RegEx Is there a solution here?
-
I have a blacklist similar to this:
idiot(a|i|e)?
This block the idiot, idiota, idioti, idiote words.
But some users bypass this check by changing some letters with others
Ex: idi0t4
How can I make a regex list for block bypass attempts mimilar to this? -
find what :
idiot.
-
@Pan-Jan ,
Fighting blacklisted words is a difficult task. You have to consider all alternates, including letters, numerals, and other unicode symbols. There is no “magic” regex which will be able to recognize it for you.

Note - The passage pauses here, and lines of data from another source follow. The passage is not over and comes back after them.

(* ===== verification/RaftLogSpec.v ===== *)
(** * What the Raft log promises

    The interface between [RaftNode] and [RaftLog] ([src/src/consensus/raft_log.hpp]): the
    operations the state machine calls on its log, the laws it relies on, and the abstract log
    (a snapshot base and the entries above it) that satisfies them by construction. *)
From stdpp Require Import base list gmap strings.
From Stdlib Require Import ZArith Lia.
From S2P Require Import Prelude RaftState.
#[local] Open Scope Z_scope.

(** The members of [RaftLog] that [RaftNode] and its carrier use.  A mutating call returns its result and the
    log after it, also when it failed. *)
Class RaftLogOps (L : Type) := {
  last_index : L -> Z;
  last_term : L -> Z;
  snapshot_index : L -> Z;
  snapshot_term : L -> Z;
  snapshot_last_offset : L -> Z;
  term_at : L -> Z -> expected Z;
  entries_from : L -> Z -> nat -> expected (list RaftLogEntry);
  log_append : list RaftLogEntry -> L -> expected Z * L;
  truncate_from : Z -> L -> expected unit * L;
  install_snapshot : Z -> Z -> Z -> L -> expected unit * L;
  compact_to : Z -> L -> expected unit * L;
  (** The terms of the live entries, those above the snapshot base. *)
  log_terms : L -> list Z;
}.

(** The laws: what each call does to the base and to the terms above it. *)
Class RaftLogLaws (L : Type) `{!RaftLogOps L} := {
  last_index_terms : forall l, last_index l = snapshot_index l + Z.of_nat (length (log_terms l));
  term_at_zero : forall l, term_at l 0 = Ok 0;
  term_at_base : forall l, snapshot_index l <> 0 -> term_at l (snapshot_index l) = Ok (snapshot_term l);
  term_at_compacted : forall l i, i <> 0 -> i < snapshot_index l -> is_ok (term_at l i) = false;
  term_at_beyond : forall l i, i <> 0 -> snapshot_index l < i -> last_index l < i ->
    is_ok (term_at l i) = false;
  term_at_live : forall l i t, i <> 0 -> snapshot_index l < i ->
    log_terms l !! Z.to_nat (i - snapshot_index l - 1) = Some t -> term_at l i = Ok t;
  append_base : forall es l, snapshot_index (log_append es l).2 = snapshot_index l /\
    snapshot_term (log_append es l).2 = snapshot_term l;
  (** A failed append may have added some of the entries. *)
  append_terms : forall es l, exists k, (k <= length es)%nat /\
    log_terms (log_append es l).2 = log_terms l ++ (e_term <$> take k es) /\
    (is_ok (log_append es l).1 = true -> k = length es /\
       (log_append es l).1 = Ok (last_index (log_append es l).2));
  truncate_base : forall i l, snapshot_index (truncate_from i l).2 = snapshot_index l /\
    snapshot_term (truncate_from i l).2 = snapshot_term l;
  truncate_terms : forall i l,
    if is_ok (truncate_from i l).1
    then snapshot_index l < i /\
         log_terms (truncate_from i l).2 = take (Z.to_nat (i - snapshot_index l - 1)) (log_terms l)
    else log_terms (truncate_from i l).2 = log_terms l;
  (** Compaction moves the base over live entries, also when persisting it failed. *)
  compact_terms : forall i l, exists k, (k <= length (log_terms l))%nat /\
    snapshot_index (compact_to i l).2 = snapshot_index l + Z.of_nat k /\
    log_terms (compact_to i l).2 = drop k (log_terms l) /\
    (is_ok (compact_to i l).1 = true -> i <= snapshot_index (compact_to i l).2);
  (** Installing a snapshot never moves the base back; above the new base the log keeps its
      tail or is empty. *)
  install_base_mono : forall i t o l, snapshot_index l <= snapshot_index (install_snapshot i t o l).2;
  install_done : forall i t o l, is_ok (install_snapshot i t o l).1 = true ->
    i <= snapshot_index (install_snapshot i t o l).2 /\
    i <= last_index (install_snapshot i t o l).2;
}.

(** ** The abstract log *)

Record AbsLog := MkAbsLog {
  al_index : Z;
  al_term : Z;
  al_offset : Z;
  al_entries : list RaftLogEntry;
}.

Definition al_empty : AbsLog := MkAbsLog 0 0 0 [].
Definition al_last_index (l : AbsLog) : Z := al_index l + Z.of_nat (length (al_entries l)).
Definition al_set_entries (es : list RaftLogEntry) (l : AbsLog) : AbsLog :=
  MkAbsLog (al_index l) (al_term l) (al_offset l) es.

Definition al_slot (l : AbsLog) (i : Z) : nat := Z.to_nat (i - al_index l - 1).

Definition al_term_at (l : AbsLog) (i : Z) : expected Z :=
  if i =? 0 then Ok 0
  else if i =? al_index l then Ok (al_term l)
  else if i <? al_index l then make_error OutOfRange "term_at: índice compactado"
  else match al_entries l !! al_slot l i with
       | Some e => Ok (e_term e)
       | None => make_error OutOfRange "term_at: índice fuera de rango"
       end.

Definition al_last_term (l : AbsLog) : Z :=
  match last (al_entries l) with
  | Some e => e_term e
  | None => if 0 <? al_index l then al_term l else 0
  end.

Definition al_entries_from (l : AbsLog) (i : Z) (max : nat) : expected (list RaftLogEntry) :=
  if i <? 1 then make_error InvalidArgument "entries_from: índice < 1"
  else if i <=? al_index l
  then make_error OutOfRange "entries_from: índice compactado (requiere snapshot)"
  else Ok (take max (drop (al_slot l i) (al_entries l))).

Definition al_append (es : list RaftLogEntry) (l : AbsLog) : expected Z * AbsLog :=
  let l' := al_set_entries (al_entries l ++ es) l in (Ok (al_last_index l'), l').

Definition al_truncate (i : Z) (l : AbsLog) : expected unit * AbsLog :=
  if i <? 1 then (make_error InvalidArgument "truncate_from: índice < 1", l)
  else if i <=? al_index l
  then (make_error InvalidArgument "truncate_from: índice ya compactado", l)
  else (Ok tt, al_set_entries (take (al_slot l i) (al_entries l)) l).

Definition al_compact (i : Z) (l : AbsLog) : expected unit * AbsLog :=
  if i <=? al_index l then (Ok tt, l)
  else match al_entries l !! al_slot l i with
       | None => (make_error InvalidArgument "compact_to: índice más allá del log", l)
       | Some e => (Ok tt, MkAbsLog i (e_term e) (al_offset l) (drop (S (al_slot l i)) (al_entries l)))
       end.

Definition al_install (i t o : Z) (l : AbsLog) : expected unit * AbsLog :=
  if i <=? al_index l then (Ok tt, l)
  else
    let keep := (i <=? al_last_index l) &&
      match al_term_at l i with Ok t' => t' =? t | Err _ => false end in
    (Ok tt, MkAbsLog i t o (if keep then drop (S (al_slot l i)) (al_entries l) else [])).

#[export] Instance AbsLog_ops : RaftLogOps AbsLog := {|
  last_index := al_last_index;
  last_term := al_last_term;
  snapshot_index := al_index;
  snapshot_term := al_term;
  snapshot_last_offset := al_offset;
  term_at := al_term_at;
  entries_from := al_entries_from;
  log_append := al_append;
  truncate_from := al_truncate;
  install_snapshot := al_install;
  compact_to := al_compact;
  log_terms l := e_term <$> al_entries l;
|}.

#[export] Instance AbsLog_laws : RaftLogLaws AbsLog.
Proof.
  split; intros; cbn in *; unfold al_last_index, al_term_at, al_truncate, al_install, al_compact, is_ok in *.
  - now rewrite length_fmap.
  - done.
  - rewrite (proj2 (Z.eqb_neq _ _)) by done. now rewrite Z.eqb_refl.
  - rewrite (proj2 (Z.eqb_neq i 0)), (proj2 (Z.eqb_neq i (al_index l))) by lia.
    now rewrite (proj2 (Z.ltb_lt _ _)) by lia.
  - rewrite (proj2 (Z.eqb_neq i 0)), (proj2 (Z.eqb_neq i (al_index l))) by lia.
    rewrite (proj2 (Z.ltb_ge _ _)) by lia. unfold al_slot. rewrite lookup_ge_None_2 by lia. done.
  - rewrite (proj2 (Z.eqb_neq i 0)), (proj2 (Z.eqb_neq i (al_index l))) by lia.
    rewrite (proj2 (Z.ltb_ge _ _)) by lia. unfold al_slot.
    rewrite list_lookup_fmap in H1. now destruct (al_entries l !! _); simplify_eq/=.
  - done.
  - exists (length es). rewrite firstn_all, fmap_app. auto.
  - destruct (i <? 1); [done|]. now destruct (i <=? al_index l).
  - destruct (Z.ltb_spec i 1); [done|]. destruct (Z.leb_spec i (al_index l)); [done|].
    cbn. split; [lia|]. now rewrite fmap_take.
  - destruct (Z.leb_spec i (al_index l)).
    { exists 0%nat. cbn. rewrite drop_0. split_and!; [lia|lia|done|lia]. }
    destruct (al_entries l !! al_slot l i) as [e|] eqn:He.
    + exists (S (al_slot l i)). cbn. rewrite fmap_drop, length_fmap.
      apply lookup_lt_Some in He. unfold al_slot in *. split_and!; [lia|lia|done|lia].
    + exists 0%nat. cbn. rewrite drop_0. split_and!; [lia|lia|done|done].
  - destruct (Z.leb_spec i (al_index l)); cbn; lia.
  - destruct (Z.leb_spec i (al_index l)); cbn; lia.
Qed.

For a generic hint, I suggest using character classes in square brackets
[aie]
, not the groups-with-alternations(a|i|e)
. There is no reason to store the result in a group. It is easier to type the class without all the|
separators.Ignoring unicode (for now), a case-insensitive “idiot” regex might look something like
(?i)[i|:!][d][i|:!][o0][t7][aie4]?
, which says- case insensitive
- things that look vaguely i-shaped
|
here is used as a literal character, because it looks like a capitali
, not because it’s being used for alternation… another good reason to avoid the group where|
has special meaning,
- things that look vaguely d-shaped
- things that look vaguely i-shaped
- things that look vaguely o-shaped
- 0 or 1 things that look vaguely vowel-ending
-
But people have ideas.
That should probably be enough.(?-i)[iіìílӏIƖІ][dԁDƊ][iіìílӏIƖІ][oοᴏOΟ0][tΤТƬ]
-
@Pan-Jan said in RegEx Is there a solution here?:
But people have ideas.
Indeed. I even had ideas, which I shared with you.
(?ii)
To me, it seems strange to turn off case-insensitive (with
(?-i)
), and then explicitly list both the lowercase and uppercase characters.If I were trying to accomplish this, but for some reason couldn’t do the filtering through a command line script instead of doing it manually for each word inside Notepad++, I would at least use a command-line script to help write each the individual regex: I’d have the script ask for a word, like
idiot
, and then it would do an internal lookup from each letter to the list of characters that I thought were similar. (For example, that mapping would bei => "[iіìílӏIƖІ]", d => "[dԁDƊ]", ...
according to your similarity rules.)Good luck with this. Spam filters have been trying for years.
-
idiota ɪdıota iɗioti ƖDI0T4 idiơte iԁioti
There has to be a solution.
Can this be so?
[^ A-z1-9\n\r]|idiot
-
[^ A-z0-9\n\r]|idi[o0]t
-
I like the test word chosen here.